[Start of section]
(** * lod tile cache: registry, tier orchestration and request handler

    Shallow embedding of [cache/cache.go] (package [cache]) and of the
    proxy endpoint handler that calls it, followed by the properties of
    the multi-tier cache.

    Conventions of the embedding
    - a Go [error] interface value is [option error] ([None] is [nil]);
    - a Go [[]byte] is [slice], an optional list of bytes ([None] is the
      nil slice, [Some []] an empty non-nil slice);
    - a Go pointer is an [option]; dereferencing [None] panics;
    - a function body is a computation in the monad [M], which threads the
      mutable state and distinguishes falling through to the next
      statement ([Next]), a [return] statement ([Return]) and a run-time
      panic ([Panic]);
    - a [go] statement appends a [Task] to the list of spawned goroutines;
      [run_task] is what the goroutine does once scheduled;
    - bigcache and go-redis are third-party: a tier is any type with the
      operations the code calls (classes [LocalTier] and [RemoteTier]);
    - a Go [float64] is a primitive binary64 [float]. *)

From Stdlib Require Import Floats ZArith String List Lia.
From Stdlib.Strings Require Import Byte.
From stdpp Require Import base option list gmap strings.

Local Open Scope string_scope.
Local Open Scope Z_scope.

(** ** Go values *)

(** The error values the code distinguishes: the two sentinels it compares
    against with [==], and every other error. *)
Inductive error : Type :=
| ErrEntryNotFound            (* bigcache.ErrEntryNotFound *)
| RedisNil                    (* redis.Nil *)
| ErrOther (msg : string).

#[global] Instance error_eq_dec : EqDecision error.
Proof. solve_decision. Defined.

Definition slice : Type := option (list byte).

Definition len (b : slice) : Z :=
  match b with
  | None => 0
  | Some l => Z.of_nat (length l)
  end.

Definition bytes_of (b : slice) : list byte :=
  match b with None => [] | Some l => l end.

(** Go's [append(a, b...)] on byte slices: nothing is allocated for a
    nil slice that receives no byte. *)
Definition go_append (a b : slice) : slice :=
  match a with
  | Some l => Some (l ++ bytes_of b)%list
  | None => if len b =? 0 then None else Some (bytes_of b)
  end.

Definition is_nil {A} (p : option A) : bool :=
  match p with None => true | Some _ => false end.

(** [type TilePacket []byte] *)
Definition TilePacket : Type := slice.

(** ** Configuration ([config.Proxy], consumed by the cache) *)

Record CacheConfig : Type := {
  MemEnabled : bool;
  MemTTLDuration : Z;
  MemCap : Z;
  RedisEnabled : bool;
  RedisURL : string;
  RedisTLS : bool;
  RedisTTLDuration : Z
}.

Record ProxyConfig : Type := {
  Name : string;
  TileURL : string;
  PCache : CacheConfig
}.

(** ** Logging ([util.DebugFlag], [util.Error]) *)

Inductive MsgCode : Type :=
| DCacheUp | DCacheMiss | DCacheMissExt | DCacheFail | DCacheHit | DCacheSet
| ECacheCreate | ECacheName | ECacheFetch | ECacheDelete | ECacheSet
| EBadRequest | EWrite.

Inductive LogArg : Type :=
| AStr (s : string)
| AInt (n : Z).

Inductive LogEntry : Type :=
| LogDebug (code : MsgCode) (args : list LogArg)
| LogError (code : MsgCode) (args : list LogArg).

(** ** The monad of function bodies *)

Inductive step (R A : Type) : Type :=
| Next (a : A)            (* control reaches the next statement *)
| Return (r : R)          (* a return statement was executed *)
| Panic (why : string).   (* run-time panic *)
Arguments Next {R A} a.
Arguments Return {R A} r.
Arguments Panic {R A} why.

Definition M (S R A : Type) : Type := S -> step R A * S.

Definition pure {S R A} (a : A) : M S R A := fun s => (Next a, s).

Definition bind {S R A B} (m : M S R A) (k : A -> M S R B) : M S R B :=
  fun s =>
    match m s with
    | (Next a, s') => k a s'
    | (Return r, s') => (Return r, s')
    | (Panic why, s') => (Panic why, s')
    end.

Definition return_ {S R A} (r : R) : M S R A := fun s => (Return r, s).
Definition panic {S R A} (why : string) : M S R A := fun s => (Panic why, s).
Definition gets {S R A} (f : S -> A) : M S R A := fun s => (Next (f s), s).
Definition modify {S R} (f : S -> S) : M S R unit := fun s => (Next tt, f s).

Notation "'let*' x := c 'in' k" := (bind c (fun x => k))
  (at level 10, x name, c at level 100, k at level 200, only parsing).
Notation "'let*' ' p := c 'in' k" := (bind c (fun x => match x with p => k end))
  (at level 10, p pattern, c at level 100, k at level 200, only parsing).
Notation "c ;; k" := (bind c (fun _ => k))
  (at level 100, k at level 200, only parsing).

(** What a caller of a function observes. *)
Inductive outcome (R : Type) : Type :=
| Ret (r : R)
| Panicked (why : string).
Arguments Ret {R} r.
Arguments Panicked {R} why.

(** Running a whole function body: falling off the end returns the value
    of the last statement. *)
Definition exec {S R} (body : M S R R) (s : S) : outcome R * S :=
  match body s with
  | (Next r, s') => (Ret r, s')
  | (Return r, s') => (Ret r, s')
  | (Panic why, s') => (Panicked why, s')
  end.

(** Calling a function from inside another body. *)
Definition call {S R R'} (body : M S R' R') : M S R R' :=
  fun s =>
    match exec body s with
    | (Ret r, s') => (Next r, s')
    | (Panicked why, s') => (Panic why, s')
    end.

(** Pointer dereference. *)
Definition deref {S R A} (what : string) (p : option A) : M S R A :=
  match p with
  | Some a => pure a
  | None => panic ("nil pointer dereference: " ++ what)
  end.

Definition error_Error (e : error) : string :=
  match e with
  | ErrEntryNotFound => "Entry not found"
  | RedisNil => "redis: nil"
  | ErrOther msg => msg
  end.

(** [err.Error()] on an interface value: a method call on the nil
    interface panics. *)
Definition Error_ {S R} (what : string) (err : option error) : M S R string :=
  let* e := deref what err in pure (error_Error e).

(** States that carry the process log. *)
Class HasLog (S : Type) : Type := add_log : LogEntry -> S -> S.

Definition DebugFlag {S X} `{!HasLog S} (code : MsgCode) (args : list LogArg)
  : M S X unit := modify (add_log (LogDebug code args)).
Definition Error {S X} `{!HasLog S} (code : MsgCode) (args : list LogArg)
  : M S X unit := modify (add_log (LogError code args)).

(** ** The storage tiers *)

(** The result of a Redis GET, [*redis.StringCmd]: [Err()] and [Bytes()]. *)
Record StringCmd : Type := {
  Err : option error;
  Bytes : slice * option error
}.

Record BigCacheConfig : Type := {
  LifeWindow : Z;
  StatsEnabled : bool;
  MaxEntrySize : Z;
  HardMaxCacheSize : Z
}.

Record RedisOptions : Type := {
  Addr : string;
  TLSMinVersion : option Z
}.

(** A library constructor returns either a usable value or an error; the
    Go caller sees the pair (pointer, error). *)
Definition go_pair {A} (r : A + error) : option A * option error :=
  match r with
  | inl a => (Some a, None)
  | inr e => (None, Some e)
  end.

(** The operations the cache calls on [*bigcache.BigCache]. *)
Class LocalTier (L : Type) : Type := {
  NewBigCache : BigCacheConfig -> L + error;
  bc_Get : L -> string -> slice * option error;
  bc_Set : L -> string -> slice -> L * option error;
  bc_Delete : L -> string -> L * option error;
  bc_Reset : L -> L * option error
}.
[End of section]
= ABOUT THIS TASK =
Using the entries above, give again exactly the lines from the line holding "match b with None => [] | Some l => l end." through the line holding "Record CacheConfig : Type". Include both end lines and nothing else.

= WRITTEN REPLY =
  match b with None => [] | Some l => l end.

(** Go's [append(a, b...)] on byte slices: nothing is allocated for a
    nil slice that receives no byte. *)
Definition go_append (a b : slice) : slice :=
  match a with
  | Some l => Some (l ++ bytes_of b)%list
  | None => if len b =? 0 then None else Some (bytes_of b)
  end.

Definition is_nil {A} (p : option A) : bool :=
  match p with None => true | Some _ => false end.

(** [type TilePacket []byte] *)
Definition TilePacket : Type := slice.

(** ** Configuration ([config.Proxy], consumed by the cache) *)

Record CacheConfig : Type := {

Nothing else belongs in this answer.